Initiated Racial Politics
The racial controversies have snowballed since he and Mayor de Blasio last summer unveiled a plan to end the admissions test for the specialized high schools, prompting pushback from alumni groups and Asian-American advocates concerned that Asian students—who make up 60 percent of the students at those schools—would be hurt by the overhaul.
To achieve his goal of integrating the system’s 1,800 schools, Mr. Carranza last Monday announced that the DOE would adopt 62 of the 67 recommendations of the School Diversity Advisory Group, which the Mayor convened two years ago. The task force, made up of parents, students and other education advocates, released a preliminary report in February.
The changes mandate the DOE to annually report staff diversity (at the district level as well as citywide), to adopt a culturally relevant education and to require schools to create a plan to reduce disciplinary disparities. The de Blasio administration also announced that it would fund school-diversity grants to five school districts, including District 9 in the Bronx and Brooklyn’s District 16, which will support their efforts to come up with integration plans.

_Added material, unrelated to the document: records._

(* ===== verification/CfgHeap.v ===== *)
(** * What the object store represents

    The abstract configuration is a forest of entries; [obj_rep] ties it to
    the nodes and pointers of a [store].  The lemmas below say, operation by
    operation of [CfgObj], what happens to that forest; the properties at the
    end are stated on it. *)

From S2P Require Import Prelude CString CfgType CfgPath CfgObj.
Open Scope Z_scope.

Module CfgHeap.
Import CfgType CfgPath CfgObj.

Record entry := { e_loc : oloc; e_xml : oloc; e_id : Z; e_attrs : xattrs }.
Abbreviation eforest := (forest entry).

Definition top (f : eforest) : option oloc :=
  match f with FNil => None | FCons e _ _ => Some (e_loc e) end.

Definition locs (f : eforest) : list oloc := map e_loc (preorder f).
Definition xlocs (f : eforest) : list oloc := map e_xml (preorder f).

Definition node_of (e : entry) (par c b : option oloc) : cfg_node_obj :=
  {| id := e_id e; parent := par; child := c; brother := b; private := Some (e_xml e) |}.

Fixpoint obj_rep (s : store) (par : option oloc) (f : eforest) : Prop :=
  match f with
  | FNil => True
  | FCons e k sb =>
      nodes s !! e_loc e = Some (node_of e par (top k) (top sb)) ∧
      xmls s !! e_xml e = Some (e_attrs e) ∧
      obj_rep s (Some (e_loc e)) k ∧ obj_rep s par sb
  end.

(** No sharing: every node and XML node of the forest is its own. *)
Definition separate (f : eforest) : Prop := NoDup (locs f) ∧ NoDup (xlocs f).

(** Two stores differ at most on the nodes [L] and the XML nodes [X]. *)
Record same_but (L X : list oloc) (s s' : store) : Prop := {
  sb_nodes l : l ∉ L → nodes s' !! l = nodes s !! l;
  sb_xmls x : x ∉ X → xmls s' !! x = xmls s !! x;
  sb_root : cfg_obj_root s' = cfg_obj_root s;
  sb_lock : lock_depth s' = lock_depth s
}.

Lemma same_but_refl L X s : same_but L X s s.
Proof. by split. Qed.

Lemma same_but_trans L1 X1 L2 X2 s1 s2 s3 :
  same_but L1 X1 s1 s2 → same_but L2 X2 s2 s3 → same_but (L1 ++ L2) (X1 ++ X2) s1 s3.
Proof.
  intros [Hn1 Hx1 Hr1 Hl1] [Hn2 Hx2 Hr2 Hl2]. split; [| |congruence|congruence].
  - intros l Hl. rewrite Hn2, Hn1; set_solver.
  - intros x Hx. rewrite Hx2, Hx1; set_solver.
Qed.

Lemma same_but_weaken L X L' X' s s' :
  same_but L X s s' → L ⊆ L' → X ⊆ X' → same_but L' X' s s'.
Proof. intros [Hn Hx Hr Hl] HL HX. split; [set_solver..|done|done]. Qed.

Lemma obj_rep_frame s s' par f L X :
  same_but L X s s' → L ## locs f → X ## xlocs f → obj_rep s par f → obj_rep s' par f.
Proof.
  intros [Hn Hx _ _] HL HX. revert par. induction f as [|e k IHk sb IHs]; intros par; [done|].
  unfold locs, xlocs in *. cbn [preorder map] in HL, HX. rewrite map_app in HL, HX.
  intros (He & Ha & Hk & Hs). simpl.
  rewrite Hn, Hx by set_solver. split; [done|]. split; [done|].
  split; [apply IHk|apply IHs]; set_solver.
Qed.

Lemma obj_rep_locs s par f : obj_rep s par f → ∀ l, l ∈ locs f → is_Some (nodes s !! l).
Proof.
  revert par. induction f as [|e k IHk sb IHs]; intros par; [set_solver|].
  intros (He & _ & Hk & Hs) l. unfold locs. cbn [preorder map]. rewrite map_app.
  intros [->|[Hl|Hl]%elem_of_app]%elem_of_cons; eauto.
Qed.

Lemma obj_rep_xlocs s par f : obj_rep s par f → ∀ x, x ∈ xlocs f → is_Some (xmls s !! x).
Proof.
  revert par. induction f as [|e k IHk sb IHs]; intros par; [set_solver|].
  intros (_ & Hx & Hk & Hs) l. unfold xlocs. cbn [preorder map]. rewrite map_app.
  intros [->|[Hl|Hl]%elem_of_app]%elem_of_cons; eauto.
Qed.

Lemma locs_cons e k sb : locs (FCons e k sb) = e_loc e :: locs k ++ locs sb.
Proof. unfold locs. simpl. by rewrite map_app. Qed.
Lemma xlocs_cons e k sb : xlocs (FCons e k sb) = e_xml e :: xlocs k ++ xlocs sb.
Proof. unfold xlocs. simpl. by rewrite map_app. Qed.

Lemma separate_cons e k sb :
  separate (FCons e k sb) →
  separate k ∧ separate sb ∧ e_loc e ∉ locs k ++ locs sb ∧ e_xml e ∉ xlocs k ++ xlocs sb ∧
  locs k ## locs sb ∧ xlocs k ## xlocs sb.
Proof.
  unfold separate. rewrite locs_cons, xlocs_cons, !NoDup_cons, !NoDup_app. set_solver.
Qed.

(** A separated forest has no more nodes than the store. *)
Lemma locs_fuel s par f :
  obj_rep s par f → separate f → (length (locs f) < walk_fuel s)%nat.
Proof.
  intros Hrep [Hnd _]. unfold walk_fuel. apply le_n_S.
  rewrite <- size_dom, <- (size_list_to_set (C := gset oloc) (locs f)) by done.
  apply subseteq_size. intros l. rewrite elem_of_list_to_set, elem_of_dom. by apply (obj_rep_locs s par).
Qed.

(** *** Steps *)

Lemma get_node_Ok l s o : nodes s !! l = Some o → get_node l s = Ok (o, s).
Proof. unfold get_node. by intros ->. Qed.

Lemma alter_node_Ok l f s o :
  nodes s !! l = Some o → alter_node l f s = Ok (tt, with_nodes <[l := f o]> s).
Proof. intros Hl. unfold alter_node. step_by (get_node_Ok _ _ _ Hl). unfold set_node. by rewrite Hl. Qed.

Lemma get_xml_Ok x s a : xmls s !! x = Some a → get_xml (Some x) s = Ok (a, s).
Proof. unfold get_xml. by intros ->. Qed.

Lemma set_xml_Ok x s a b :
  xmls s !! x = Some a → set_xml (Some x) b s = Ok (tt, with_xmls <[x := b]> s).
Proof. unfold set_xml. by intros ->. Qed.

(** ** Finding *)

(** The first of a list of siblings with identifier [o], then down along
    [ids]: the entry and what is below it. *)
Fixpoint f_find (f : eforest) (o : Z) (ids : list Z) : option (entry * eforest) :=
  match f with
  | FNil => None
  | FCons e k sb =>
      if e_id e =? o then
        match ids with [] => Some (e, k) | o' :: ids' => f_find k o' ids' end
      else f_find sb o ids
  end.

(** Replaces what [f_find] finds. *)
Fixpoint f_update (f : eforest) (o : Z) (ids : list Z) (e' : entry) (k' : eforest) : eforest :=
  match f with
  | FNil => FNil
  | FCons e k sb =>
      if e_id e =? o then
        match ids with
        | [] => FCons e' k' sb
        | o' :: ids' => FCons e (f_update k o' ids' e' k') sb
        end
      else FCons e k (f_update sb o ids e' k')
  end.

Lemma get_child_loop_spec s par f fuel oid :
  obj_rep s par f → (length (locs f) < fuel)%nat →
  get_child_loop fuel (top f) oid s
  = Ok (option_map (λ ek, e_loc ek.1) (f_find f (u32 oid) []), s).
Proof.
  revert par fuel. induction f as [|e k _ sb IH]; intros par [|fuel]; [simpl; lia|done|simpl; lia|].
  rewrite locs_cons. intros (He & _ & _ & Hs) Hlen. cbn [length] in Hlen. rewrite length_app in Hlen.
  cbn [get_child_loop top f_find]. step_by (get_node_Ok _ _ _ He). simpl id.
  destruct (_ =? _); [done|]. apply (IH par); [done|lia].
Qed.

Lemma get_child_spec s e par b k oid :
  nodes s !! e_loc e = Some (node_of e par (top k) b) → obj_rep s (Some (e_loc e)) k → separate k →
  cfg_obj_get_child (Some (e_loc e)) oid s
  = Ok (option_map (λ ek, e_loc ek.1) (f_find k (u32 oid) []), s).
Proof.
  intros He Hk Hsep. unfold cfg_obj_get_child. step_by (get_node_Ok _ _ _ He).
  unfold with_fuel. simpl child. eapply get_child_loop_spec; [done|]. by eapply locs_fuel.
Qed.

(** What is found is represented too, whatever replaces it leaves the rest. *)
Lemma focus s par f o ids e k :
  obj_rep s par f → separate f → f_find f o ids = Some (e, k) →
  ∃ par' b rest,
    nodes s !! e_loc e = Some (node_of e par' (top k) b) ∧ xmls s !! e_xml e = Some (e_attrs e) ∧
    obj_rep s (Some (e_loc e)) k ∧ separate k ∧
    preorder f ≡ₚ e :: preorder k ++ rest ∧
    ∀ e' k', e_loc e' = e_loc e →
      preorder (f_update f o ids e' k') ≡ₚ e' :: preorder k' ++ rest ∧
      top (f_update f o ids e' k') = top f ∧
      ∀ s' L X, same_but L X s s' → (∀ l, l ∈ L → l ∉ map e_loc rest) → (∀ x, x ∈ X → x ∉ map e_xml rest) →
        nodes s' !! e_loc e = Some (node_of e' par' (top k') b) →
        xmls s' !! e_xml e' = Some (e_attrs e') → obj_rep s' (Some (e_loc e)) k' →
        obj_rep s' par (f_update f o ids e' k').
Proof.
  revert par o ids. induction f as [|a ka IHk sb IHs]; intros par o ids; [done|].
  intros (Ha & Hxa & Hka & Hsb) Hsep. pose proof (separate_cons _ _ _ Hsep) as (Hsk & Hss & Hnl & Hnx & Hd & Hdx).
  cbn [f_find f_update]. destruct (e_id a =? o).
  - destruct ids as [|o' ids'].
    + intros [= <- <-]. exists par, (top sb), (preorder sb). do 5 (split; [done|]).
      intros e' k' He'. split; [done|]. split; [simpl; congruence|].
      intros s' L X Hsame HL HX Hn Hx Hk'. cbn [obj_rep]. rewrite He'. do 3 (split; [done|]).
      eapply obj_rep_frame; [done|..|done]; unfold locs, xlocs; set_solver.
    + intros Hf. destruct (IHk (Some (e_loc a)) o' ids' Hka Hsk Hf)
        as (par' & b & rest & He & Hxe & Hke & Hsepk & Hperm & Hupd).
      exists par', b, (a :: rest ++ preorder sb). do 4 (split; [done|]). split.
      { simpl. rewrite Hperm. solve_Permutation. }
      intros e' k' He'. destruct (Hupd e' k' He') as (Hperm' & Htop & Hrep).
      split; [simpl; rewrite Hperm'; solve_Permutation|]. split; [done|].
      intros s' L X Hsame HL HX Hn Hx Hk'. cbn [obj_rep]. rewrite Htop.
      rewrite (sb_nodes _ _ _ _ Hsame), (sb_xmls _ _ _ _ Hsame) by set_solver.
      do 2 (split; [done|]). split.
      * apply (Hrep s' L X); set_solver.
      * eapply obj_rep_frame; [done|..|done]; unfold locs, xlocs; rewrite ?map_app in *; set_solver.
  - intros Hf. destruct (IHs par o ids Hsb Hss Hf)
      as (par' & b & rest & He & Hxe & Hke & Hsepk & Hperm & Hupd).
    exists par', b, (a :: preorder ka ++ rest). do 4 (split; [done|]). split.
    { simpl. rewrite Hperm. solve_Permutation. }
    intros e' k' He'. destruct (Hupd e' k' He') as (Hperm' & Htop & Hrep).
    split; [simpl; rewrite Hperm'; solve_Permutation|]. split; [done|].
    intros s' L X Hsame HL HX Hn Hx Hk'. cbn [obj_rep]. rewrite Htop.
    rewrite (sb_nodes _ _ _ _ Hsame), (sb_xmls _ _ _ _ Hsame) by set_solver.
    do 2 (split; [done|]). split.
    * eapply obj_rep_frame; [done|..|done]; unfold locs, xlocs; rewrite ?map_app in *; set_solver.
    * apply (Hrep s' L X); set_solver.
Qed.

(** *** From the root *)

(** The entry at the end of [ids], which start below the root. *)
Definition lookup (F : eforest) (ids : list Z) : option (entry * eforest) :=
  match F with FCons r _ _ => f_find F (e_id r) ids | FNil => None end.
Definition update (F : eforest) (ids : list Z) (e' : entry) (k' : eforest) : eforest :=
  match F with FCons r _ _ => f_update F (e_id r) ids e' k' | FNil => FNil end.

Definition uint (z : Z) : Prop := 0 ≤ z < 2 ^ 32.

(** The store stands for the tree [F]. *)
Record rep_tree (s : store) (F : eforest) : Prop := {
  rt_root : cfg_obj_root s = top F;
  rt_rep : obj_rep s None F;
  rt_sep : separate F;
  rt_single : match F with FCons _ _ sb => sb = FNil | FNil => True end;
  rt_ids : Forall (λ e, uint (e_id e)) (preorder F)
}.

Lemma f_find_step f o o' ids :
  f_find f o (o' :: ids) = match f_find f o [] with Some (_, k) => f_find k o' ids | None => None end.
Proof. induction f as [|e k _ sb IH]; simpl; [done|]. by destruct (_ =? _). Qed.

Section find.
Context (E : cfg_env) `{Shm} `{Xml}.

Lemma descend_spec s e par b k ids :
  nodes s !! e_loc e = Some (node_of e par (top k) b) → obj_rep s (Some (e_loc e)) k → separate k →
  Forall uint ids →
  descend (Some (e_loc e)) ids s
  = Ok (match ids with
        | [] => Some (e_loc e)
        | o :: ids' => option_map (λ ek, e_loc ek.1) (f_find k o ids')
        end, s).
Proof.
  revert e par b k. induction ids as [|o ids IH]; intros e par b k He Hk Hsep Hids; [done|].
  apply Forall_cons in Hids as [Ho Hids]. cbn [descend].
  step_by (get_child_spec s e par b k o He Hk Hsep). rewrite (u32_small o) by done.
  destruct (f_find k o []) as [[e2 k2]|] eqn:Hf; simpl.
  - destruct (focus s _ k o [] e2 k2 Hk Hsep Hf) as (par2 & b2 & _ & He2 & _ & Hk2 & Hsep2 & _).
    rewrite (IH e2 par2 b2 k2) by done. destruct ids as [|o' ids]; [by rewrite Hf|].
    by rewrite f_find_step, Hf.
  - destruct ids; [by rewrite Hf|]. by rewrite f_find_step, Hf.
Qed.

(** The identifiers of a path, as the kernel of the store computes them. *)
Definition path_ids (objpath : option cstr) : option (list Z) :=
  match cfg_path_to_oid_array E objpath true with
  | Ok (Some (_ :: ids)) => Some ids
  | _ => None
  end.

(** [cfg_obj_get_obj] finds the entry its path names. *)
Lemma get_obj_spec s F path o ids :
  rep_tree s F → cfg_path_to_oid_array E path true = Ok (Some (o :: ids)) → Forall uint ids →
  cfg_obj_get_obj E path s = Ok (option_map (λ ek, e_loc ek.1) (lookup F ids), s).
Proof.
  intros [Hroot Hrep Hsep _ _] Hpath Hids. unfold cfg_obj_get_obj, mbind, M_bind, gets, lift.
  rewrite Hroot. destruct F as [|r K sb]; [done|]. simpl top. cbn iota. rewrite Hpath. unfold lookup.
  destruct Hrep as (Hr & _ & HK & _). apply separate_cons in Hsep as (HsK & _).
  cbn [f_find]. rewrite Z.eqb_refl.
  destruct ids as [|o' ids]; [done|]. by apply (descend_spec s r None (top sb) K (o' :: ids)).
Qed.

Lemma get_obj_none s path :
  cfg_path_to_oid_array E path true = Ok None → cfg_obj_get_obj E path s = Ok (None, s).
Proof.
  intros Hp. unfold cfg_obj_get_obj, mbind, M_bind, gets, lift. rewrite Hp. by destruct (cfg_obj_root s).
Qed.
End find.

(** *** Locks *)

Lemma lock_unlock s : with_lock (-1) (with_lock 1 s) = s.
Proof. unfold with_lock. destruct s. simpl. f_equal. lia. Qed.

Lemma lock_Ok s : cfg_obj_lock s = Ok (tt, with_lock 1 s).
Proof. done. Qed.

Lemma unlock_Ok s : cfg_obj_unlock (with_lock 1 s) = Ok (tt, s).
Proof. rewrite <- (lock_unlock s) at 2. done. Qed.

Lemma mret_Ok {A} (a : A) (s : store) : (mret a : SM A) s = Ok (a, s).
Proof. done. Qed.

Lemma with_lock_same d s : nodes (with_lock d s) = nodes s ∧ xmls (with_lock d s) = xmls s.
Proof. done. Qed.

Lemma obj_rep_lock d s par f : obj_rep (with_lock d s) par f ↔ obj_rep s par f.
Proof. revert par. induction f as [|e k IHk sb IHs]; intros par; [done|]. simpl. by rewrite IHk, IHs. Qed.

Lemma rep_tree_lock d s F : rep_tree s F → rep_tree (with_lock d s) F.
Proof. intros [? ? ? ? ?]. split; try done. by apply obj_rep_lock. Qed.

(** *** Focus, from the root *)

Lemma focus_tree s F ids e k :
  rep_tree s F → lookup F ids = Some (e, k) →
  ∃ par b rest,
    nodes s !! e_loc e = Some (node_of e par (top k) b) ∧ xmls s !! e_xml e = Some (e_attrs e) ∧
    obj_rep s (Some (e_loc e)) k ∧ separate k ∧ preorder F ≡ₚ e :: preorder k ++ rest ∧
    ∀ e' k' s' L X,
      e_loc e' = e_loc e → same_but L X s s' →
      (∀ l, l ∈ L → l ∉ map e_loc rest) → (∀ x, x ∈ X → x ∉ map e_xml rest) →
      nodes s' !! e_loc e = Some (node_of e' par (top k') b) →
      xmls s' !! e_xml e' = Some (e_attrs e') → obj_rep s' (Some (e_loc e)) k' →
      NoDup (map e_loc (e' :: preorder k' ++ rest)) → NoDup (map e_xml (e' :: preorder k' ++ rest)) →
      Forall (λ e, uint (e_id e)) (e' :: preorder k') →
      rep_tree s' (update F ids e' k') ∧ preorder (update F ids e' k') ≡ₚ e' :: preorder k' ++ rest.
Proof.
  intros [Hroot Hrep Hsep Hone Hids] Hf. destruct F as [|r K sb]; [done|]. unfold lookup, update in *.
  destruct (focus s None _ _ _ e k Hrep Hsep Hf) as (par & b & rest & He & Hx & Hk & Hsepk & Hperm & Hupd).
  exists par, b, rest. do 5 (split; [done|]).
  intros e' k' s' L X He' Hsame HL HX Hn Hx' Hk' Hnd Hndx Hi.
  destruct (Hupd e' k' He') as (Hperm' & Htop & Hrep'). split; [|done]. split.
  - rewrite (sb_root _ _ _ _ Hsame), Hroot. by rewrite Htop.
  - by apply (Hrep' s' L X).
  - unfold separate, locs, xlocs. by rewrite Hperm'.
  - subst sb. cbn [f_update] in *. rewrite Z.eqb_refl. by destruct ids.
  - rewrite Hperm' in *. rewrite Hperm in Hids.
    apply Forall_cons in Hids as [_ [_ Hr]%Forall_app]. rewrite app_comm_cons, Forall_app. done.
Qed.
End CfgHeap.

“Now is the time to tackle this challenge, not as a zero-sum game where some communities win and others lose, but as a city united to right the wrongs of the past and give every student the education they deserve,” the Mayor wrote in a Daily News op-ed.
Safety Agents Stay in P.D.
Three recommendations are still under consideration, and two were rejected. One proposal that was not accepted was to analyze the pros and cons of moving the supervision of School Safety Agents from the Police Department to the DOE. The school safety division was originally run by the DOE until two decades ago.
“What we're not willing to do is to sacrifice the great partnership we have with NYPD,” Mr. Carranza said.
Gregory Floyd, President of Teamsters Local 237, which represents the 5,000 School Safety Agents, objected to that proposal when the preliminary report was released earlier this year.
“I’m grateful they didn’t take the ill-fated recommendation to move school safety to the Department of Education,” he said in a phone interview. “We learned the lesson from the past, when crime in schools increased.”